The most common causes of hearing loss are advancing age and exposure to excessive noise levels. But did you know that poor nutrition can also contribute to hearing loss? We review the link below.
What the Research Shows
A review of studies published in the journal Nutrients in 2019 claimed, “The incidence of [hearing loss] was increased with the lack of single micro-nutrients such as vitamins A, B, C, D and E, and zinc, magnesium, selenium, iron and iodine.” The authors also noted, “Higher carbohydrate, fat, and cholesterol intake, or lower protein intake, by individuals corresponded to poorer hearing status.”
How Poor Nutrition Affects Hearing Ability
Certain vitamins and minerals are essential for the function of a healthy ear. We provide some examples below:
- Vitamin A deficiency can increase your risk of developing a middle ear infection.
- Vitamin B deficiency is associated with an increased risk of deafness.
- Vitamin B-12 deficiency increases your risk of noise-induced hearing loss, age-associated hearing loss and tinnitus (ringing in the ears).
- Vitamin D deficiency can cause bone loss as well as cause abnormal bone growth in the middle ear.
- Low protein intake can impact auditory capacity.
- Shortage of iron and iodine can also increase risk of hearing loss.
How You Can Boost Your Hearing Ability
You should eat a healthy, balanced diet rich in vitamins and minerals to boost your hearing and your overall health. You can find the following foods at your local grocery store:
- Potassium-rich foods (bananas, spinach, potatoes, yogurt and black beans) help the function of the sensory cells in the inner ear that convert soundwaves into electrical energy that is interpreted by the brain.

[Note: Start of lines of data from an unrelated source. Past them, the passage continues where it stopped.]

(* ===== verification/_CoqProject ===== *)
-Q . S2P
Prelude.v
Bytes.v
Crypto.v
Commitment.v
Smt.v
SmtRef.v
SmtProofs.v
SmtBinding.v
Names.v
Icann.v
Codec.v
Checkpoint.v
Pow.v
Tx.v
Wire.v
State.v
Blocks.v
Signer.v
BlocksProps.v
SignerProps.v
StateSpec.v
StateProofs.v
StateProps.v
StateBinding.v
WireProps.v
Chain.v
ForkChoice.v
ChainProofs.v
ChainProps.v
FinalityProps.v
ForkProps.v
ChainScenario.v
ChainWitness.v
Redb.v
StateBytes.v
Store.v
StoreSpec.v
StoreProofs.v
StorePaging.v
StoreProps.v
Persist.v
PersistProofs.v
Restart.v
Mirror.v
Resume.v
RestartProps.v
Snapshot.v
SnapshotProofs.v
SnapshotTransfer.v
SnapshotProps.v
Records.v
Messages.v
MessagesProps.v
Mempool.v
Anchor.v
Relay.v
Hex.v
Dns.v
RelayRpc.v
DnsProofs.v
DnsProps.v
DnsScenario.v
Rpc.v
RelayProofs.v
RelayMirror.v
RelayProps.v
RestartScenario.v
StoreScenario.v
SnapshotScenario.v
RelayScenario.v
Keystore.v
KeystoreProps.v
Wallet.v
WalletProps.v
Groups.v
GroupsProps.v
Publish.v
PublishProps.v
DomainProps.v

- Magnesium-rich foods (bananas, broccoli, almonds and brown rice) help reduce the number of free radicals that damage these sensory cells.
- Zinc-rich foods (almonds, nuts, chicken and dark chocolate) can reduce the severity of tinnitus.
- Omega 3 fats (fish, flaxseed, walnuts, soybeans, chia seeds and canola oil) strengthen the blood vessels in the ears.
- Foods with high amounts of folic acid (dark green, leafy vegetables, beans, peanuts, sunflower seeds, fresh fruits, whole grains and seafood) help regulate the blood flow to the inner ears.